── Exercise material ──
(** C6, as the code has it.  When the requirements file of a module that
    the scan reaches cannot be opened, or fails while it is read, then an
    error is logged for it and the parser returns the requirement lines
    that were read before the failure, which are none when the file could
    not be opened.  When no other addons path holds a module of that name
    with requirements, the result of the scan has no entry for the module
    if the parser returned no line, and otherwise the entry with the lines
    that were read.  The entry of every other module is the one of a scan
    in which the module does not exist. *)
Theorem malformed_requirements_file_is_confined
    (addons_paths : list str) (addons_path : str) (names : list str)
    (bad : str) (e : exn) (lines : list str) :
  let module_path := path_join addons_path bad in
  let file_path := path_join module_path (lit "requirements.txt") in
  In addons_path addons_paths ->
  isdir fs addons_path = true ->
  listdir fs addons_path = Ok names ->
  In bad names ->
  isdir fs module_path = true ->
  exists_ fs (path_join module_path (lit "__manifest__.py")) = true ->
  exists_ fs file_path = true ->
  (open_utf8 fs file_path = OpenFails e /\ lines = []
   \/ open_utf8 fs file_path = Yields lines (Some e)) ->
  In (Error, reading_error file_path e) (fst (find_requirements fs addons_paths))
  /\ _parse_requirements_file fs file_path
     = ([(Error, reading_error file_path e)], requirement_lines lines)
  /\ (requirement_lines lines = [] ->
      no_other_path_records fs addons_paths addons_path bad ->
      dict_get (snd (find_requirements fs addons_paths)) bad = None)
  /\ (requirement_lines lines <> [] ->
      no_other_path_records fs addons_paths addons_path bad ->
      dict_get (snd (find_requirements fs addons_paths)) bad
      = Some {| path := module_path; requirements_file := file_path;
                packages := requirement_lines lines |})
  /\ (forall m, m <> bad ->
        dict_get (snd (find_requirements fs addons_paths)) m
        = dict_get (snd (find_requirements (without_module bad fs) addons_paths)) m).
Proof.
  intros module_path file_path Hpath Hdir Hls Hbad Hmdir Hman Hreq Hopen.
  pose proof (parse_of_malformed_file fs file_path e lines Hopen) as Hparse.
  assert (Hdetails : module_details fs addons_path bad
                     = {| path := module_path; requirements_file := file_path;
                          packages := requirement_lines lines |}).
  { unfold module_details. cbv zeta. fold module_path. fold file_path.
    now rewrite Hparse. }
  assert (Hq : has_requirements fs addons_path bad
               = match requirement_lines lines with [] => false | _ => true end).
  { unfold has_requirements. cbv zeta. rewrite Hdetails.
    fold module_path. fold file_path. rewrite Hmdir, Hman, Hreq. reflexivity. }
  assert (Hrun : snd (find_requirements fs addons_paths)
                 = snd (scan_addons_paths fs addons_paths [])).
  { destruct addons_paths; [destruct Hpath | reflexivity]. }
  split; [|split; [exact Hparse|split; [|split]]].
  - unfold find_requirements. destruct addons_paths as [|p ps]; [destruct Hpath|].
    apply (scan_addons_paths_log fs addons_path); [exact Hpath|].
    intros d.
    apply (scan_addons_path_log fs addons_path d [] names bad); try assumption.
    unfold scan_module. fold module_path. rewrite Hmdir, Hman.
    simpl andb. cbv iota. fold file_path. rewrite Hreq, Hparse.
    destruct (requirement_lines lines); left; reflexivity.
  - intros Hnone Hno. rewrite Hrun, scan_addons_paths_passes; [reflexivity|].
    intros p Hp Hrec. destruct (str_eq_dec p addons_path) as [->|Hne].
    + destruct Hrec as [_ [names' [_ [_ Hyes]]]].
      rewrite Hq, Hnone in Hyes. discriminate.
    + exact (Hno p Hp Hne Hrec).
  - intros Hsome Hno. rewrite Hrun, <- Hdetails.
    apply scan_addons_paths_only; [|exact Hno | exact Hpath].
    split; [exact Hdir|]. exists names. split; [exact Hls|]. split; [exact Hbad|].
    rewrite Hq. destruct (requirement_lines lines); [contradiction | reflexivity].
  - intros m Hne. now apply find_requirements_without.
Qed.

End MalformedFile.

Section MalformedFileExamples.
Import Py AddonRequirementsChecker Scenario Cases.

(** C6, as it is stated, fails on a requirements file whose first block
    decodes and whose third one does not: the error is logged, but the
    package list of the module is not empty, it holds the 1820 lines that
    were read, and the module is recorded with them. *)
Lemma partly_read_file_keeps_its_lines :
  open_utf8 (two_modules_fs late_failure) (requirements_of (lit "billing"))
  = Yields (repeat (line "requests") 1820) (Some (decode_error 1616))
  /\ snd (_parse_requirements_file (two_modules_fs late_failure)
            (requirements_of (lit "billing")))
     = repeat (lit "requests") 1820
  /\ snd (_parse_requirements_file (two_modules_fs late_failure)
            (requirements_of (lit "billing"))) <> []
  /\ option_map packages
       (dict_get (snd (find_requirements (two_modules_fs late_failure) [addons]))
          (lit "billing"))
     = Some (repeat (lit "requests") 1820).
Proof.
  assert (H : snd (_parse_requirements_file (two_modules_fs late_failure)
                     (requirements_of (lit "billing")))
              = repeat (lit "requests") 1820) by (vm_compute; reflexivity).
  split; [vm_compute; reflexivity|]. split; [exact H|]. split.
  - rewrite H. discriminate.
  - vm_compute. reflexivity.
Qed.

(** The module [stock] of the other addons path is not [billing]. *)
Lemma billing_is_in_one_path (billing : text_file) :
  no_other_path_records (three_modules_fs billing) [addons; custom_addons]
    addons (lit "billing").
Proof.
  intros p [<-|[<-|[]]] Hne; [congruence|].
  intros [_ [names [Hls [Hin _]]]].
  vm_compute in Hls. injection Hls as <-.
  destruct Hin as [H|[]]. discriminate.
Qed.

Lemma malformed_requirements_file_is_confined_witness :
  let fs := three_modules_fs early_failure in
  let fs' := three_modules_fs late_failure in
  let addons_paths := [addons; custom_addons] in
  In (Error, reading_error (requirements_of (lit "billing")) (decode_error 0))
     (fst (find_requirements fs addons_paths))
  /\ snd (_parse_requirements_file fs (requirements_of (lit "billing"))) = []
  /\ dict_get (snd (find_requirements fs addons_paths)) (lit "billing") = None
  /\ option_map packages
       (dict_get (snd (find_requirements fs addons_paths)) (lit "shipping"))
     = Some [lit "requests==2.31.0"]
  /\ option_map packages
       (dict_get (snd (find_requirements fs addons_paths)) (lit "stock"))
     = Some [lit "lxml"]
  /\ dict_get (snd (find_requirements fs' addons_paths)) (lit "billing")
     = Some {| path := module_dir (lit "billing");
               requirements_file := requirements_of (lit "billing");
               packages := repeat (lit "requests") 1820 |}.
Proof.
  intros fs fs' addons_paths.
  destruct (@malformed_requirements_file_is_confined
              fs addons_paths addons
              [lit "billing"; lit "shipping"] (lit "billing") (decode_error 0) [])
    as [Hlog [Hparse [Hnone [_ Hothers]]]];
    try reflexivity; [left; reflexivity | left; reflexivity | right; reflexivity|].
  destruct (@malformed_requirements_file_is_confined
              fs' addons_paths addons
              [lit "billing"; lit "shipping"] (lit "billing") (decode_error 1616)
              (repeat (line "requests") 1820))
    as [_ [_ [_ [Hsome _]]]];
    try reflexivity; [left; reflexivity | left; reflexivity | right; reflexivity|].
  assert (Hlines : requirement_lines (repeat (line "requests") 1820)
                   = repeat (lit "requests") 1820) by (vm_compute; reflexivity).
  rewrite Hlines in Hsome.
  split; [exact Hlog|]. split.
  { unfold requirements_of, module_dir. now rewrite Hparse. }
  split; [apply Hnone; [reflexivity | apply billing_is_in_one_path]|].
  split; [rewrite Hothers by discriminate; vm_compute; reflexivity|].
  split; [rewrite Hothers by discriminate; vm_compute; reflexivity|].
  apply Hsome; [vm_compute; discriminate | apply billing_is_in_one_path].
Defined.

(** Why the other addons paths matter: the result is keyed by the name of
    the module, so a module whose requirements file yields nothing still
    has an entry when an earlier addons path holds a module of the same
    name. *)
Example same_name_in_an_earlier_path :
  snd (_parse_requirements_file billing_malformed_in_second_fs
         (path_join (path_join custom_addons (lit "billing"))
                    (lit "requirements.txt"))) = []
  /\ option_map packages
       (dict_get (snd (find_requirements billing_malformed_in_second_fs
                         [addons; custom_addons]))
          (lit "billing"))
     = Some [lit "requests"].
Proof. split; vm_compute; reflexivity. Qed.

End MalformedFileExamples.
───
_Your instructions_:
Where a line of the entries contains "MalformedFileExamples", report that line.

_Answer to the problem_:
Section MalformedFileExamples.
End MalformedFileExamples.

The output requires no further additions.